WHAT TO DO:
Pick each line containing the word "subclass" out of the data below.

RECORDS TO USE:
(** * IfcOpenShell / BlenderBIM: georeferencing editor and style tools

    A shallow embedding of
    - [ifcopenshell/api/georeference/edit_georeferencing.py]
      ([edit_georeferencing], [Usecase.execute], [Usecase.set_true_north]);
    - [blenderbim/tool/style.py]
      ([Style.get_surface_rendering_attributes], [Style.get_styled_items], and
      the queries on the style of a material: [Style.get_style],
      [Style.get_style_elements], [Style.get_surface_shading_attributes],
      [Style.get_surface_shading_style], [Style.get_surface_texture_style],
      [Style.has_blender_external_style]);
    - [blenderbim/bim/module/sequence/helper.py]
      ([parse_duration_as_blender_props], [simplify_duration]).

    Python values are an inductive type, Python floats are binary64
    ([PrimFloat]), exceptions are results, and the IFC document is an
    explicit store threaded through the calls (the mutated state survives a
    raised exception, as it does in Python). *)

From Stdlib Require Import ZArith Lia Bool List PrimFloat FloatOps SpecFloat DecimalString.
From Stdlib Require QArith.
From stdpp Require Import base option list strings gmap.

Set Warnings "-inexact-float,-register-all".
Local Open Scope string_scope.
Local Open Scope list_scope.

(* ===================================================================== *)
(** * Python values, exceptions and builtins *)
(* ===================================================================== *)

Module Py.

(** The exceptions the embedded code can raise (messages are dropped).
    [Undeclared] is the exception of the toolkit's attribute setter for a
    name the class of the instance does not declare: the setter lives outside
    the source tree, and the Python class of its exception is left open. *)
Inductive exn : Type :=
| AttributeError
| IndexError
| KeyError
| TypeError
| RuntimeError
| Undeclared.

(** An expression either evaluates to a value or raises. *)
Inductive result (A : Type) : Type :=
| Ok (a : A)
| Raise (e : exn).
Arguments Ok {A} a.
Arguments Raise {A} e.

Definition bind {A B : Type} (m : result A) (k : A -> result B) : result B :=
  match m with
  | Ok a => k a
  | Raise e => Raise e
  end.

(** Python objects as far as the two modules handle them.  [PyEntity] is a
    handle on an instance of the IFC document (its numeric id). *)
Inductive value : Type :=
| PyNone
| PyBool (b : bool)
| PyInt (z : Z)
| PyFloat (f : float)
| PyStr (s : string)
| PyList (items : list value)
| PyTuple (items : list value)
| PyDict (items : list (string * value))
| PyEntity (id : nat).

(** [bool(v)]. *)
Definition truthy (v : value) : bool :=
  match v with
  | PyNone => false
  | PyBool b => b
  | PyInt z => negb (Z.eqb z 0)
  | PyFloat f => negb (PrimFloat.eqb f 0%float)
  | PyStr s => negb (String.eqb s "")
  | PyList l | PyTuple l => match l with [] => false | _ => true end
  | PyDict d => match d with [] => false | _ => true end
  | PyEntity _ => true
  end.

(** [v == 2]: Python compares numbers by value across int, bool and float. *)
Definition equals_two (v : value) : bool :=
  match v with
  | PyInt z => Z.eqb z 2
  | PyFloat f => PrimFloat.eqb f 2%float
  | _ => false
  end.

(** [v[0:2]]: slicing keeps the sequence type. *)
Definition slice_0_2 (v : value) : result value :=
  match v with
  | PyList l => Ok (PyList (firstn 2 l))
  | PyTuple l => Ok (PyTuple (firstn 2 l))
  | PyStr s => Ok (PyStr (String.substring 0 2 s))
  | _ => Raise TypeError
  end.

(** [v + [x, ...]]: only a list concatenates with a list. *)
Definition add_list (v : value) (l : list value) : result value :=
  match v with
  | PyList a => Ok (PyList (a ++ l))
  | _ => Raise TypeError
  end.

(** [v[i]] on a sequence. *)
Definition index (v : value) (i : nat) : result value :=
  match v with
  | PyList l | PyTuple l =>
      match nth_error l i with
      | Some x => Ok x
      | None => Raise IndexError
      end
  | PyStr s =>
      match String.get i s with
      | Some c => Ok (PyStr (String c EmptyString))
      | None => Raise IndexError
      end
  | PyDict _ => Raise KeyError
  | _ => Raise TypeError
  end.

(** [1 - v]. *)
Definition one_minus (v : value) : result value :=
  match v with
  | PyFloat f => Ok (PyFloat (1 - f)%float)
  | PyInt z => Ok (PyInt (1 - z))
  | PyBool b => Ok (PyInt (if b then 0 else 1))
  | _ => Raise TypeError
  end.

(** Division rounding the quotient to the nearest integer, ties to even. *)
Definition half_even_div (n d : Z) : Z :=
  let q := (n / d)%Z in
  let r := (n mod d)%Z in
  match (2 * r ?= d)%Z with
  | Lt => q
  | Gt => (q + 1)%Z
  | Eq => if Z.even q then q else (q + 1)%Z
  end.

(** The binary64 number nearest to [(-1)^s * k / d]. *)
Definition nearest_float (s : bool) (k : Z) (d : positive) : float :=
  match k with
  | Zpos p => SF2Prim (SFdiv prec emax (S754_finite s p 0) (S754_finite false d 0))
  | _ => SF2Prim (S754_zero s)
  end.

(** [round(x, ndigits)] on a float, [ndigits >= 0]: CPython rounds the exact
    binary value to [ndigits] decimals, ties to even, and converts the
    decimal back to the nearest float; zeros, infinities and nans round to
    themselves. *)
Definition round_float (x : float) (ndigits : nat) : float :=
  match Prim2SF x with
  | S754_finite s m e =>
      let p := Pos.pow 10 (Pos.of_nat ndigits) in
      let p := match ndigits with O => 1%positive | _ => p end in
      let scaled := (Zpos m * Zpos p)%Z in
      let k := match e with
               | Zneg e' => half_even_div scaled (Zpos (Pos.pow 2 e'))
               | _ => (scaled * 2 ^ e)%Z
               end in
      nearest_float s k p
  | _ => x
  end.

(** [round(v, 3)]. *)
Definition round3 (v : value) : result value :=
  match v with
  | PyFloat f => Ok (PyFloat (round_float f 3))
  | PyInt z => Ok (PyInt z)
  | PyBool b => Ok (PyInt (if b then 1 else 0))
  | _ => Raise TypeError
  end.

(** The instances a value refers to, at any depth. *)
Fixpoint refs (v : value) : list nat :=
  match v with
  | PyEntity i => [i]
  | PyList l | PyTuple l => flat_map refs l
  | PyDict d => flat_map (fun kv => refs (snd kv)) d
  | _ => []
  end.

(** A sequence of numbers (what a direction vector is). *)
Definition is_number (v : value) : bool :=
  match v with
  | PyInt _ | PyFloat _ => true
  | _ => false
  end.

Definition is_vector (v : value) : bool :=
  match v with
  | PyList l | PyTuple l => forallb is_number l
  | _ => false
  end.

(** A dict as [items()] lists it. *)
Definition dict : Type := list (string * value).

Definition keys (d : dict) : list string := map fst d.

End Py.

Declare Scope result_scope.
Notation "x <- m ;; k" := (Py.bind m (fun x => k))
  (at level 100, m at next level, right associativity) : result_scope.
Delimit Scope result_scope with result.

(* ===================================================================== *)
(** * The IFC document object model *)
(* ===================================================================== *)

Module Ifc.
Import Py.

(** An instance of the document: its numeric id ([id()]), its class
    ([is_a()]) and its attributes in schema order, unset ones holding
    [PyNone]. *)
Record entity_instance : Type := {
  id : nat;
  is_a : string;
  attributes : list (string * value)
}.

(** [ifcopenshell.file]: the schema identifier and the instances in the
    order they were added. *)
Record file : Type := {
  schema : string;
  instances : list entity_instance
}.

(** Modelled from the spec: the entity declarations of the IFC schema are
    not in the source tree.  [supertypes] lists the declared supertypes of the
    classes that the lookups of this development can meet (lookup-by-type on
    coordinate operations, projected CRS, projects; [is_a] tests on style
    assignments and mapped items); a class that is not listed has none of the
    classes looked up among its supertypes. *)
Definition supertypes (cls : string) : list string :=
  if String.eqb cls "IfcMapConversion" then ["IfcCoordinateOperation"]
  else if String.eqb cls "IfcMapConversionScaled" then ["IfcMapConversion"; "IfcCoordinateOperation"]
  else if String.eqb cls "IfcRigidOperation" then ["IfcCoordinateOperation"]
  else if String.eqb cls "IfcProjectedCRS" then ["IfcCoordinateReferenceSystem"]
  else if String.eqb cls "IfcGeographicCRS" then ["IfcCoordinateReferenceSystem"]
  else if String.eqb cls "IfcGeometricRepresentationSubContext"
    then ["IfcGeometricRepresentationContext"; "IfcRepresentationContext"]
  else if String.eqb cls "IfcGeometricRepresentationContext" then ["IfcRepresentationContext"]
  else if String.eqb cls "IfcDirection"
    then ["IfcGeometricRepresentationItem"; "IfcRepresentationItem"]
  else if String.eqb cls "IfcMappedItem" then ["IfcRepresentationItem"]
  else if String.eqb cls "IfcStyledItem" then ["IfcRepresentationItem"]
  else [].

(** Modelled from the spec: the attribute names a class declares, for the
    one class this code instantiates. *)
Definition attribute_names (cls : string) : list string :=
  if String.eqb cls "IfcDirection" then ["DirectionRatios"] else [].

(** A class is of kind [cls] when it is [cls] or declares it a supertype. *)
Definition subclass (c cls : string) : bool :=
  String.eqb c cls || existsb (String.eqb cls) (supertypes c).

(** [instance.is_a(cls)]. *)
Definition is_a_kind (e : entity_instance) (cls : string) : bool :=
  subclass (is_a e) cls.

Definition class_matches (cls : string) (include_subtypes : bool) (c : string) : bool :=
  if include_subtypes then subclass c cls else String.eqb c cls.

Definition type_matches (cls : string) (include_subtypes : bool) (e : entity_instance) : bool :=
  class_matches cls include_subtypes (is_a e).

(** [file.by_type(cls, include_subtypes)], as instance handles. *)
Definition by_type (f : file) (cls : string) (include_subtypes : bool) : list nat :=
  map id (List.filter (type_matches cls include_subtypes) (instances f)).

Definition has_id (i : nat) (e : entity_instance) : bool := Nat.eqb (id e) i.

(** The instance behind a handle. *)
Definition by_id (f : file) (i : nat) : option entity_instance :=
  find (has_id i) (instances f).

Fixpoint assoc (name : string) (attrs : list (string * value)) : option value :=
  match attrs with
  | [] => None
  | (k, v) :: rest => if String.eqb k name then Some v else assoc name rest
  end.

Fixpoint assoc_set (name : string) (v : value) (attrs : list (string * value))
  : list (string * value) :=
  match attrs with
  | [] => []
  | (k, w) :: rest =>
      if String.eqb k name then (k, v) :: rest else (k, w) :: assoc_set name v rest
  end.

Definition mentions (i : nat) (v : value) : bool := existsb (Nat.eqb i) (refs v).

Definition references (i : nat) (e : entity_instance) : bool :=
  existsb (fun kv => mentions i (snd kv)) (attributes e).

(** [file.get_inverse(instance)]: the instances with an attribute that
    refers to it. *)
Definition get_inverse (f : file) (i : nat) : list nat :=
  map id (List.filter (references i) (instances f)).

(** The id given to the next instance. *)
Definition fresh_id (f : file) : nat := S (list_max (map id (instances f))).

Definition blank (i : nat) (cls : string) : entity_instance :=
  {| id := i; is_a := cls; attributes := map (fun n => (n, PyNone)) (attribute_names cls) |}.

Definition with_attr (name : string) (v : value) (e : entity_instance) : entity_instance :=
  {| id := id e; is_a := is_a e; attributes := assoc_set name v (attributes e) |}.

(** [change] applied to the instance with id [i] only. *)
Definition amend (i : nat) (change : entity_instance -> entity_instance)
    (e : entity_instance) : entity_instance :=
  if has_id i e then change e else e.

Definition update (f : file) (i : nat) (change : entity_instance -> entity_instance) : file :=
  {| schema := schema f; instances := map (amend i change) (instances f) |}.

(** The document with one more instance. *)
Definition add (f : file) (e : entity_instance) : file :=
  {| schema := schema f; instances := instances f ++ [e] |}.

(** A computation on the document: it returns or raises, and leaves the
    document as mutated so far either way. *)
Definition action (A : Type) : Type := file -> result A * file.

Definition ret {A : Type} (a : A) : action A := fun f => (Ok a, f).

Definition throw {A : Type} (e : exn) : action A := fun f => (Raise e, f).

Definition abind {A B : Type} (m : action A) (k : A -> action B) : action B :=
  fun f =>
    match m f with
    | (Ok a, f') => k a f'
    | (Raise e, f') => (Raise e, f')
    end.

Definition lift {A : Type} (r : result A) : action A := fun f => (r, f).

Definition read {A : Type} (q : file -> A) : action A := fun f => (Ok (q f), f).

(** [for x in l: body(x)], stopping at the first exception. *)
Fixpoint for_each {A : Type} (l : list A) (body : A -> action unit) : action unit :=
  match l with
  | [] => ret tt
  | x :: rest => abind (body x) (fun _ => for_each rest body)
  end.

OUTPUT BELOW:
Definition subclass (c cls : string) : bool :=
  subclass (is_a e) cls.
  if include_subtypes then subclass c cls else String.eqb c cls.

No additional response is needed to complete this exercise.